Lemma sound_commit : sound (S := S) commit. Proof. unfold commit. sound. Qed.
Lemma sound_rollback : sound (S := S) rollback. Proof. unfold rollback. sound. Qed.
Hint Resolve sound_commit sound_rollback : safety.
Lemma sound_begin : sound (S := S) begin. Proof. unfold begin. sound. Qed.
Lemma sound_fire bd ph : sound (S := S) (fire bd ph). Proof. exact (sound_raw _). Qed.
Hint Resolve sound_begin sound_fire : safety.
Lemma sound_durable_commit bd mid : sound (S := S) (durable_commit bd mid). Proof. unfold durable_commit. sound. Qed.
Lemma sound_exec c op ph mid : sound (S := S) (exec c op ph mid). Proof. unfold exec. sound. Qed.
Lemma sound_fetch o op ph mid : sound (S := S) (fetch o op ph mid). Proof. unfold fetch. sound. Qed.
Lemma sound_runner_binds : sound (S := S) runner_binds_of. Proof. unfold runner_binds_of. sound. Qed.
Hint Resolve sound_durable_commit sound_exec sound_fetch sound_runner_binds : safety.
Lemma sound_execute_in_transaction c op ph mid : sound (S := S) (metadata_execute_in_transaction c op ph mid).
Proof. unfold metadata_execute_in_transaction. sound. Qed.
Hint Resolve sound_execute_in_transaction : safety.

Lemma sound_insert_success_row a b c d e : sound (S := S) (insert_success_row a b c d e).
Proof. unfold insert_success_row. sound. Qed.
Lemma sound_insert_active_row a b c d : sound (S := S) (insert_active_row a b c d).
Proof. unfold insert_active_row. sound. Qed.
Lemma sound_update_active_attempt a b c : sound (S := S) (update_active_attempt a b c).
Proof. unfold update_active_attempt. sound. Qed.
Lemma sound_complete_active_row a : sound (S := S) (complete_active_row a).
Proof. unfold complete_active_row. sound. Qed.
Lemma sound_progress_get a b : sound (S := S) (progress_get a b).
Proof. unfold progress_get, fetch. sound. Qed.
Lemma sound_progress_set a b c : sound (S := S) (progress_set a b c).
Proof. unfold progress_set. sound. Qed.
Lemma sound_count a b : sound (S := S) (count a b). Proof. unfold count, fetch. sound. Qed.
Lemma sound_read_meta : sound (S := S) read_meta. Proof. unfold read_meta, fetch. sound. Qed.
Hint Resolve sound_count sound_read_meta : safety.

┄┄┄┄┄┄┄┄┄┄┄┄┄┄┄┄┄┄┄┄

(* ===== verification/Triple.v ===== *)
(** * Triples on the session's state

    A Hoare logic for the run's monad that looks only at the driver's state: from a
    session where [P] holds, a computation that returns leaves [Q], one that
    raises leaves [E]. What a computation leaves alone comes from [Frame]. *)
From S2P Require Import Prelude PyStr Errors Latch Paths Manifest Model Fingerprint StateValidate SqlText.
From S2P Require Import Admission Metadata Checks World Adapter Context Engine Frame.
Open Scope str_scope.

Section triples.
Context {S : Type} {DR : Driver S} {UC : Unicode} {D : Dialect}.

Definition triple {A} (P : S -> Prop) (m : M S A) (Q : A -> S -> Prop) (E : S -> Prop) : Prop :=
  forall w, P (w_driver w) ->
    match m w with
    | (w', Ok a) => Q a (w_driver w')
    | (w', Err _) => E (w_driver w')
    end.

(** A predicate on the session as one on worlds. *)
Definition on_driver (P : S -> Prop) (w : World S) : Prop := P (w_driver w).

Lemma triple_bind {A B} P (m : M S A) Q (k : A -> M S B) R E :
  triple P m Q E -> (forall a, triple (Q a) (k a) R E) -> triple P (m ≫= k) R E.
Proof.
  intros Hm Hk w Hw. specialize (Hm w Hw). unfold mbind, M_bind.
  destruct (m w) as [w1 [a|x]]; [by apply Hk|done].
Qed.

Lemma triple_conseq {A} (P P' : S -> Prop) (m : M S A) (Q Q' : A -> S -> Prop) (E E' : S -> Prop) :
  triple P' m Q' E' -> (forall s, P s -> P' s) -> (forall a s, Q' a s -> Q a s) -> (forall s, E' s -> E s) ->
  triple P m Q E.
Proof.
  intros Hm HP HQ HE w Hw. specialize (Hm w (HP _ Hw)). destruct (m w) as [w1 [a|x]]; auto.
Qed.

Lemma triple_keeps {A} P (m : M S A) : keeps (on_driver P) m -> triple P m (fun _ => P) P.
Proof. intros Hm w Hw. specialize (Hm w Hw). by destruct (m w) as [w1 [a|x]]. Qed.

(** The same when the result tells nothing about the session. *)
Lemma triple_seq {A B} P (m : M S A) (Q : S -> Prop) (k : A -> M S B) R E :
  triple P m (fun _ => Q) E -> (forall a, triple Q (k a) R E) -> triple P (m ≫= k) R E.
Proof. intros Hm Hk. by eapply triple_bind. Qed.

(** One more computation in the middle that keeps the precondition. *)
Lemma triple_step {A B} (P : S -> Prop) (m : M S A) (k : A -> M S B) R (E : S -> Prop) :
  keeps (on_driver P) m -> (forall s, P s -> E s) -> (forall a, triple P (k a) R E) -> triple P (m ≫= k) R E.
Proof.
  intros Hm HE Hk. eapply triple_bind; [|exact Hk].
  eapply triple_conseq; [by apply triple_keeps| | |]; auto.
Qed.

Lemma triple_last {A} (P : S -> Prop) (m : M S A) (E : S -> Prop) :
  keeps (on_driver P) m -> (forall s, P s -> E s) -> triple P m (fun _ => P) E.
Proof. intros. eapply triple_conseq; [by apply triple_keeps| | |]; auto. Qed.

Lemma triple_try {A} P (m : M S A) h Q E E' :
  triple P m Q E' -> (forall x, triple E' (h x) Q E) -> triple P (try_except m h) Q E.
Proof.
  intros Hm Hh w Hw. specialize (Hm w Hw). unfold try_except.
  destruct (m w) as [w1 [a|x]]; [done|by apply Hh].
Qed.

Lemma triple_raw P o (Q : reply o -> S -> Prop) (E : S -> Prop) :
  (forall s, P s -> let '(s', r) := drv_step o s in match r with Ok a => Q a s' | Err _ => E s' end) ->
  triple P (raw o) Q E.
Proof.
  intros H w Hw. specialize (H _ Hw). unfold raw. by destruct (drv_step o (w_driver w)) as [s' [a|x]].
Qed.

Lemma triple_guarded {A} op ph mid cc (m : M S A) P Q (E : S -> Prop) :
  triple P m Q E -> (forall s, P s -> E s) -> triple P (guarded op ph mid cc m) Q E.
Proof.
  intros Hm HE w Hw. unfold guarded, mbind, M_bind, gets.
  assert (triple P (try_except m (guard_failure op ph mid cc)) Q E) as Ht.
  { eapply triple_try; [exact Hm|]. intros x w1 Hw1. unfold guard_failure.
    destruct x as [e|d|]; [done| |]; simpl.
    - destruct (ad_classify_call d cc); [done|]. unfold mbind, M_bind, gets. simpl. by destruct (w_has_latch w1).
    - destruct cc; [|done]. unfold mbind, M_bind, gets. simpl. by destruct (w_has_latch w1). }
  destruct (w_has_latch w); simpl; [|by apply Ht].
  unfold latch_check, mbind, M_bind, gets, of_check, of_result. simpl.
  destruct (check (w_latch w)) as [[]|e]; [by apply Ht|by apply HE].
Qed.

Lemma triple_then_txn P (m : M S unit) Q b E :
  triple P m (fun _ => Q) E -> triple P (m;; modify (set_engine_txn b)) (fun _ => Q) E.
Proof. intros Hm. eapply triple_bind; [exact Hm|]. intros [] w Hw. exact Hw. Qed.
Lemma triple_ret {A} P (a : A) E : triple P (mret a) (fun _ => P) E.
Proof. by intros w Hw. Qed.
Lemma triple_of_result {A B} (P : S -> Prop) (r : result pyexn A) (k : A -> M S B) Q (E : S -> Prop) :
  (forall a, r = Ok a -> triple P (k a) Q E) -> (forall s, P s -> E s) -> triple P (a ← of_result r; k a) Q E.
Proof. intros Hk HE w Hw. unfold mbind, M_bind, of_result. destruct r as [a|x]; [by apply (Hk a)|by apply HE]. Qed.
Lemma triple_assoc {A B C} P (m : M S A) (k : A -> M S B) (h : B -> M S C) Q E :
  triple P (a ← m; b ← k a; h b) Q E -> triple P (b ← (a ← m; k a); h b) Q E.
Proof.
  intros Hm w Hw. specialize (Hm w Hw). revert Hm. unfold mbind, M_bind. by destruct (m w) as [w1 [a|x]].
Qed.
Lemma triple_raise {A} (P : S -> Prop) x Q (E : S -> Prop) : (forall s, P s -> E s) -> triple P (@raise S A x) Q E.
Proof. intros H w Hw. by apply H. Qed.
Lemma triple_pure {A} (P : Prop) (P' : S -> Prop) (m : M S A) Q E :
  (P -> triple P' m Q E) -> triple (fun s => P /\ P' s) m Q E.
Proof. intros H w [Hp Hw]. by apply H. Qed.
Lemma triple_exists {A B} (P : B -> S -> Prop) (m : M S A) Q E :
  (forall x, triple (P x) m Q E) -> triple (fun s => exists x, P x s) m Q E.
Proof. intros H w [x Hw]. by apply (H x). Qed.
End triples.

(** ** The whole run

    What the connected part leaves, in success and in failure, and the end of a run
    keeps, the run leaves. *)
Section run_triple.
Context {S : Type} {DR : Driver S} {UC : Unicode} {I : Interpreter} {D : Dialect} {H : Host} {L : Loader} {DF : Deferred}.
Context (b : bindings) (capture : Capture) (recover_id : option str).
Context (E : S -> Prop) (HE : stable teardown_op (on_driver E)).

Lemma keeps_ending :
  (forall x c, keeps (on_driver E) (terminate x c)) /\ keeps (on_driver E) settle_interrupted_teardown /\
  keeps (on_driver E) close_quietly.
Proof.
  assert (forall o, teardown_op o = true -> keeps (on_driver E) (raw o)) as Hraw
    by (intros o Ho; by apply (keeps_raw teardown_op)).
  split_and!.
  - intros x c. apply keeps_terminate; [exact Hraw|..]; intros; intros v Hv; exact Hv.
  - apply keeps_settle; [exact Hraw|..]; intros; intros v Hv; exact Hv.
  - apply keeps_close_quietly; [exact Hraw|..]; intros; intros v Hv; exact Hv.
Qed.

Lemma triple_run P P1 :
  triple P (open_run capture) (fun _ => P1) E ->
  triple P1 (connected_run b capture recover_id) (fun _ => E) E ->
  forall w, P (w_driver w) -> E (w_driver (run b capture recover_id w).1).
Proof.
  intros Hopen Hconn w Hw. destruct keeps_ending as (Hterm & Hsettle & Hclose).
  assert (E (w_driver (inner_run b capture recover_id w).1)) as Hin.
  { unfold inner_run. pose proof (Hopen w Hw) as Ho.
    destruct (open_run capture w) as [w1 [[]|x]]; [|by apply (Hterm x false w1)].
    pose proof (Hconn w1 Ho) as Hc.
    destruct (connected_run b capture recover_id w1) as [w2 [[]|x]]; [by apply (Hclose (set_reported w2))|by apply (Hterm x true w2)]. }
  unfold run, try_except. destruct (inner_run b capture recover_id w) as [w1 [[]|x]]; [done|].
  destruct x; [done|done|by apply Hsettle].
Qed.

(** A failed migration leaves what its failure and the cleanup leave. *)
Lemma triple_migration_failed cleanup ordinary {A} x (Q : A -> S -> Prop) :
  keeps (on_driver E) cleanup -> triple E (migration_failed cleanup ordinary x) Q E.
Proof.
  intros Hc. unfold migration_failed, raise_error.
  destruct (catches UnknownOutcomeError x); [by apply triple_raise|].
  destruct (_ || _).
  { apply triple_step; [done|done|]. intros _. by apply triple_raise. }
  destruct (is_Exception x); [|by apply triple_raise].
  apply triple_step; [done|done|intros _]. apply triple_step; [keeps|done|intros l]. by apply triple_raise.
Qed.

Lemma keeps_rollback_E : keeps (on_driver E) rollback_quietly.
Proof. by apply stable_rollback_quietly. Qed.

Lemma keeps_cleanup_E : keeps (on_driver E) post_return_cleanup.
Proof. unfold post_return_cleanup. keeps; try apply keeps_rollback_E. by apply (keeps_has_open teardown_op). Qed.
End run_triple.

┄┄┄┄┄┄┄┄┄┄┄┄┄┄┄┄┄┄┄┄

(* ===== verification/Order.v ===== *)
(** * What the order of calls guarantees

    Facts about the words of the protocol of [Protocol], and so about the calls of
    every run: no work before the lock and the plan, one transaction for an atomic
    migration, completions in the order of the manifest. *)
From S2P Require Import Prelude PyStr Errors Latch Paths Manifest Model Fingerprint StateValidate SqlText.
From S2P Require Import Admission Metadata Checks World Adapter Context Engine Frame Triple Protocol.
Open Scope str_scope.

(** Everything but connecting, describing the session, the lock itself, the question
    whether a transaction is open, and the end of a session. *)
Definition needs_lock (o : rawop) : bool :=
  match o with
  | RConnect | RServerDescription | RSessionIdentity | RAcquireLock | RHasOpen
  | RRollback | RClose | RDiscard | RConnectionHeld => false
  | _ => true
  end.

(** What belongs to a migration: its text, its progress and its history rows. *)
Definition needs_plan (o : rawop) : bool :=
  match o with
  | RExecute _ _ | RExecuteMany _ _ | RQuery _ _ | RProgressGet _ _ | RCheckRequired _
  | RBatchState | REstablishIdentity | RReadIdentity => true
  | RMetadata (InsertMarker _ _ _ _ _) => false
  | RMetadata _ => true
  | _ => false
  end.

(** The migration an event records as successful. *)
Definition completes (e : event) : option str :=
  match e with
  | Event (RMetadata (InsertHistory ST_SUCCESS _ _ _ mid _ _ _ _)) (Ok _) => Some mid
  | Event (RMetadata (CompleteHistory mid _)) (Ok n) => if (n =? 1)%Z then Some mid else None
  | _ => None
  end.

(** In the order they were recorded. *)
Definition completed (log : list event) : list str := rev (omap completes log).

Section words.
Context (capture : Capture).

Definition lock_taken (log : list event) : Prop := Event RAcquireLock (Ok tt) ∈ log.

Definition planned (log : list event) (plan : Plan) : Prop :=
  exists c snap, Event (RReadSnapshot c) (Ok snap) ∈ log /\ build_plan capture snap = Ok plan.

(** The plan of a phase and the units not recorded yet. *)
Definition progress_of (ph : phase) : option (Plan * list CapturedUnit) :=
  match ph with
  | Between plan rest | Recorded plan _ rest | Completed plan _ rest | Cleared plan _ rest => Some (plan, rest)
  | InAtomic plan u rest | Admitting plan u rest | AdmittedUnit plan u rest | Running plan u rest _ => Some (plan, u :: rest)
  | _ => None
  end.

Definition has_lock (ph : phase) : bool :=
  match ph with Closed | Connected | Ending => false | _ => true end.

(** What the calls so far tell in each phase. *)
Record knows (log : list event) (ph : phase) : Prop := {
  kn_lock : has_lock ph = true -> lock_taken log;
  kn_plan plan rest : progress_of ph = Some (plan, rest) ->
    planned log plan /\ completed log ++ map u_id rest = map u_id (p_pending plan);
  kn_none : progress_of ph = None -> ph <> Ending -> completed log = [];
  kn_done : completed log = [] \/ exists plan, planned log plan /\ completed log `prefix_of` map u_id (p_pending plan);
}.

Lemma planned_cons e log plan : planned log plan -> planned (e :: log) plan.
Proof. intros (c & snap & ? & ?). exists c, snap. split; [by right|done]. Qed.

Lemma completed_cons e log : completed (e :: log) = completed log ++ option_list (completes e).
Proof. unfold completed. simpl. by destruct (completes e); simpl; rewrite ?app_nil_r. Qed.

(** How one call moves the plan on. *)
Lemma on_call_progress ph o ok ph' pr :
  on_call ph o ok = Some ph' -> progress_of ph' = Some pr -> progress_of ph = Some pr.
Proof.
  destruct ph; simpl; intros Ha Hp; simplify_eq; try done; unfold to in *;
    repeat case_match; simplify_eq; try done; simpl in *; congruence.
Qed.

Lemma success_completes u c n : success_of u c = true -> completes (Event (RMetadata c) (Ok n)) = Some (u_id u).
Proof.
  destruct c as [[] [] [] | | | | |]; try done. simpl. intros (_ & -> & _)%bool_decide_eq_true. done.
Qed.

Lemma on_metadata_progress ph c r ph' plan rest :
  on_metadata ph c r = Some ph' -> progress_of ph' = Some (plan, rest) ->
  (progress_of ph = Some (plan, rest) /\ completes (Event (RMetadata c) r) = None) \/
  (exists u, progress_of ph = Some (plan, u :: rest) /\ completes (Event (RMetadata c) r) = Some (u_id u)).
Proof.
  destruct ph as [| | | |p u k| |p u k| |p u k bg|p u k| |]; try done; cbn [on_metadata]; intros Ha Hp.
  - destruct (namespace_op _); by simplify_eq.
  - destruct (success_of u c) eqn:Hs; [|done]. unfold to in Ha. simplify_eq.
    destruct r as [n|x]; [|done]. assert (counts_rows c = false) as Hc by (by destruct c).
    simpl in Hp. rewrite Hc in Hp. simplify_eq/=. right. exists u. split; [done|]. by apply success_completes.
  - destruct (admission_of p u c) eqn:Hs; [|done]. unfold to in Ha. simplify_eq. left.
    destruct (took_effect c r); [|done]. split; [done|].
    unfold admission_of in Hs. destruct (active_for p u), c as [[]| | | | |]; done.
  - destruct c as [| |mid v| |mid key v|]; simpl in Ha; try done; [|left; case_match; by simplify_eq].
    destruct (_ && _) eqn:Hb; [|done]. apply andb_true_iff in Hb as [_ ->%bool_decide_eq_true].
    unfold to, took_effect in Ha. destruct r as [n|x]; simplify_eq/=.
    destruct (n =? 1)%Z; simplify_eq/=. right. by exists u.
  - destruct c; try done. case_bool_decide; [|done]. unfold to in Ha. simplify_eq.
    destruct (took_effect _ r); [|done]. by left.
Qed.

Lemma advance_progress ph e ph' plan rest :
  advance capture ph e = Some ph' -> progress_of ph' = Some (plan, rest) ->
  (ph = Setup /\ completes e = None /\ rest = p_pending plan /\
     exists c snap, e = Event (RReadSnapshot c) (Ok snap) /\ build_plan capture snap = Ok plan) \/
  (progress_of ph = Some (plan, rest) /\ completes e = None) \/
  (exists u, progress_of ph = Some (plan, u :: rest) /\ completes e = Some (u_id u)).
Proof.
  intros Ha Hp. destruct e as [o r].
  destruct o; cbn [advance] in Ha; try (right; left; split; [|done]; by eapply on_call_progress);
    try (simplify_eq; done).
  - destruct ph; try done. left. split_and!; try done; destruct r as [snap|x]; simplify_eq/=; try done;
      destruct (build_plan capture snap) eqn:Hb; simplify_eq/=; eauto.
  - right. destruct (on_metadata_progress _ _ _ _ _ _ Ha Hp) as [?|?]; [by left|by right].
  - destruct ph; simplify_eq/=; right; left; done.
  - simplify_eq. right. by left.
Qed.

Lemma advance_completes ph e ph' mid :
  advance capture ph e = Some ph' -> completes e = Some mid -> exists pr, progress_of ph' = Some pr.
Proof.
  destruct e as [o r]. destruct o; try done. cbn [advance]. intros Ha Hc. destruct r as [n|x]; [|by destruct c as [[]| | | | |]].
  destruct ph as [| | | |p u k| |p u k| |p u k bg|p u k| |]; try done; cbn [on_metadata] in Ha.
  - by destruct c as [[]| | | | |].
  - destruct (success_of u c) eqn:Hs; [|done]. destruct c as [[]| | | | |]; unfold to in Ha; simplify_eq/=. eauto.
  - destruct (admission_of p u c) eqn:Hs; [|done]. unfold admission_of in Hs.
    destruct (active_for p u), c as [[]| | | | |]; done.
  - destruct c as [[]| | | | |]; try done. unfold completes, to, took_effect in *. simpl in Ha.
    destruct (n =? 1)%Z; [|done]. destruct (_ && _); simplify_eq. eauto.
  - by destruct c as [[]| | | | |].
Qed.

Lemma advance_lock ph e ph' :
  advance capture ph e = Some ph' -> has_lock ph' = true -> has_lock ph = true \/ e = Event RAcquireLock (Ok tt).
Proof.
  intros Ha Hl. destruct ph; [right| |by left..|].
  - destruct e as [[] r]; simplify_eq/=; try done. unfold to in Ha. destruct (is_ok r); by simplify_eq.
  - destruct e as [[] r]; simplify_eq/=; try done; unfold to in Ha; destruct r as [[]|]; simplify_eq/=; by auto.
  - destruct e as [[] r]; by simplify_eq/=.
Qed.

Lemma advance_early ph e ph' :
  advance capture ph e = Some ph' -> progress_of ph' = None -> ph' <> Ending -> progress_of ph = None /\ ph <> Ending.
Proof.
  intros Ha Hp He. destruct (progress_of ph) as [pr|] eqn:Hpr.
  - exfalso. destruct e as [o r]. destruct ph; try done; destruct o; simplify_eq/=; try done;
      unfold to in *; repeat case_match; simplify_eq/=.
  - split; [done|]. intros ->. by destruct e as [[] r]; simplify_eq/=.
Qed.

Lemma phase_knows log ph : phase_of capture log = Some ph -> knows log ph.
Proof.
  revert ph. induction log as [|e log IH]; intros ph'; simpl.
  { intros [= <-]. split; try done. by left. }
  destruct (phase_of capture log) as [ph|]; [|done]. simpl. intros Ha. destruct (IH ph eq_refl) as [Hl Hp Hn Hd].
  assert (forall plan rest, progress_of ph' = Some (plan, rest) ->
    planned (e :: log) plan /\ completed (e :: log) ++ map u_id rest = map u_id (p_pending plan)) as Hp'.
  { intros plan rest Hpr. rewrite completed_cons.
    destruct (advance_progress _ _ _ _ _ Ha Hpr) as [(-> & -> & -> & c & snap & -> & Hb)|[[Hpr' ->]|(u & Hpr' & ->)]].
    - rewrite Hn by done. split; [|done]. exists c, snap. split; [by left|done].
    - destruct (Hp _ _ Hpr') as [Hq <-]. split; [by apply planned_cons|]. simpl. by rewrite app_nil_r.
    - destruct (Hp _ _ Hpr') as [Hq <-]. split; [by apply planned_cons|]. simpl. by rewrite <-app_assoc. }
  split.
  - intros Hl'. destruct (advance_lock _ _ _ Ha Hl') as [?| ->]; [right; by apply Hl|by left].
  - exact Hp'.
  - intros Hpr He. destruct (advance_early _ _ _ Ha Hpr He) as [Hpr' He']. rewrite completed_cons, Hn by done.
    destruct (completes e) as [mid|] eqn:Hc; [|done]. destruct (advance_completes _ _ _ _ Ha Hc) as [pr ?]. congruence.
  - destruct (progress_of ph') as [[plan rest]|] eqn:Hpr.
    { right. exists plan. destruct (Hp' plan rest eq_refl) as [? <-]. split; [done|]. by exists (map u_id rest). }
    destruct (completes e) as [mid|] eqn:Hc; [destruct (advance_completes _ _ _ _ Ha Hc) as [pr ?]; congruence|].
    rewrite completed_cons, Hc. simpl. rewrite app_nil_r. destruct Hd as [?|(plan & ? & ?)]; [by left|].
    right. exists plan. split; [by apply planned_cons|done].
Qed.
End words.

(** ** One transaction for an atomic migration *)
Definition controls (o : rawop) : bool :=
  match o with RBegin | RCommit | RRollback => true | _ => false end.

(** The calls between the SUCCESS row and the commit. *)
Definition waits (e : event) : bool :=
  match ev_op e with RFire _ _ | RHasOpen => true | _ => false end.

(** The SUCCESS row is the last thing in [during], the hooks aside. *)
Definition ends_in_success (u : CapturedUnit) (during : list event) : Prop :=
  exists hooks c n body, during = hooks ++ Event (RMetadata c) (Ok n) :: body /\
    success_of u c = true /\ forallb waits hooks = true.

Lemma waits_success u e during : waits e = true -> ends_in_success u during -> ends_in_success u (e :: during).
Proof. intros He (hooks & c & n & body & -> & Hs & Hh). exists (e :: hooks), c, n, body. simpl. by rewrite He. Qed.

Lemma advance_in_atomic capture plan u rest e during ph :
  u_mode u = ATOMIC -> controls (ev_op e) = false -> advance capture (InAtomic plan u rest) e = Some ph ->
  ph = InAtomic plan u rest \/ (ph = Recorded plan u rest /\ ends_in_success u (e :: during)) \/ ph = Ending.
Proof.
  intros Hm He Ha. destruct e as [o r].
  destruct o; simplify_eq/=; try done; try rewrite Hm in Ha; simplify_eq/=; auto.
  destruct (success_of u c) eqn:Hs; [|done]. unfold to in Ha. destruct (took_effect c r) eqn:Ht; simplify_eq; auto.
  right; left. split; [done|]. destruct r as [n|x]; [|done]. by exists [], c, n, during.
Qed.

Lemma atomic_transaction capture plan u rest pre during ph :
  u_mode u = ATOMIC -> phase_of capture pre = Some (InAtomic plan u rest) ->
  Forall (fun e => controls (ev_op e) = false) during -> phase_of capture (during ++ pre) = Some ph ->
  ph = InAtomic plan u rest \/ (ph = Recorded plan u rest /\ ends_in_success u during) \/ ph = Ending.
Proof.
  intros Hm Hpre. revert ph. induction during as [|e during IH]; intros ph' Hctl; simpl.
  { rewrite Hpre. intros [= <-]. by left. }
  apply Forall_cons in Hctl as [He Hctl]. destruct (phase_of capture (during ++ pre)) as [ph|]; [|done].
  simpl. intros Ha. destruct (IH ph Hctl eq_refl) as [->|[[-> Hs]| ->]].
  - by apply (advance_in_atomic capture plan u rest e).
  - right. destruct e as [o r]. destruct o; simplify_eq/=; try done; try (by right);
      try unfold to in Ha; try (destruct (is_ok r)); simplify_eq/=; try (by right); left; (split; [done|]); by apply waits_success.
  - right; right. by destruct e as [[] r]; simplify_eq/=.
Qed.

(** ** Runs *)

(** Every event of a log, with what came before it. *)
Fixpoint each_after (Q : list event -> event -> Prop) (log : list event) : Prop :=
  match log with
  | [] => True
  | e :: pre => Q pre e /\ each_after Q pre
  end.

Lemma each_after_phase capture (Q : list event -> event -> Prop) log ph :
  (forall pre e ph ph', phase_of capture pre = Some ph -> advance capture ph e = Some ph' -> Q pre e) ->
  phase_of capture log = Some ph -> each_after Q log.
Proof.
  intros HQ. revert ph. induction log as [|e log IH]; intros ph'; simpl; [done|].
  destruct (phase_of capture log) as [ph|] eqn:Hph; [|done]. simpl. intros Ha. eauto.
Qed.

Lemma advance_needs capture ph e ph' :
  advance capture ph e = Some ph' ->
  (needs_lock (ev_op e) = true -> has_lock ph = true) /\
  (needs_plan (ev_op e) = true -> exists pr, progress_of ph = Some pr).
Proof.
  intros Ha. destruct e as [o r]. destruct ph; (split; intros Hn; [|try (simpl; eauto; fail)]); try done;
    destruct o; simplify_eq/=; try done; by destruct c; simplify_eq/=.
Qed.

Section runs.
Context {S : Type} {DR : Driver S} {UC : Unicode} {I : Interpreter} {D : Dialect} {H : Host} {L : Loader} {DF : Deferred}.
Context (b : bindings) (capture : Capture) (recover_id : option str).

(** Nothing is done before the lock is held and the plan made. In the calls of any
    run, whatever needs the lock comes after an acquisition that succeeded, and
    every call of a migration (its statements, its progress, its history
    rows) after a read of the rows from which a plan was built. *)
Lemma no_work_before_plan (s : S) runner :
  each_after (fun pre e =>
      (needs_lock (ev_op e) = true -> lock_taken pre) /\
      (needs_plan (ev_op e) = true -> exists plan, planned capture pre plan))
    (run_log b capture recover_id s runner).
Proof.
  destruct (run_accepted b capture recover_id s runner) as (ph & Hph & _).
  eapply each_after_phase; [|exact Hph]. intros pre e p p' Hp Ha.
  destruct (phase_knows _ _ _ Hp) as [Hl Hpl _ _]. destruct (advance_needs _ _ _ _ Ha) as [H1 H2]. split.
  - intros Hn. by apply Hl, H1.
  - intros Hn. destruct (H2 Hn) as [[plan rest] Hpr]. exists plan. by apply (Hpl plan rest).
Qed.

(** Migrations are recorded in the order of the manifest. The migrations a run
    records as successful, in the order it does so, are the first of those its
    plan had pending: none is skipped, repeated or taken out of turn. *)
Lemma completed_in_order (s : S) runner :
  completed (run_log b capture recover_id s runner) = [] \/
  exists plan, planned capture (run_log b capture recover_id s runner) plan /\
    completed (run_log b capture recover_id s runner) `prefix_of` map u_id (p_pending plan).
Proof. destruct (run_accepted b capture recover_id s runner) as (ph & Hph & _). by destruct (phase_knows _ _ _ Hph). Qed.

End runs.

┄┄┄┄┄┄┄┄┄┄┄┄┄┄┄┄┄┄┄┄

EXERCISE DESCRIPTION. Using the material above, transcribe exactly the lines from the line with "advance capture ph e = Some ph' -> completes" to the line with "destruct e as [o r]. destruct o; try"; both count, and nothing else goes in.

WRITTEN ANSWER.
  advance capture ph e = Some ph' -> completes e = Some mid -> exists pr, progress_of ph' = Some pr.
Proof.
  destruct e as [o r]. destruct o; try done. cbn [advance]. intros Ha Hc. destruct r as [n|x]; [|by destruct c as [[]| | | | |]].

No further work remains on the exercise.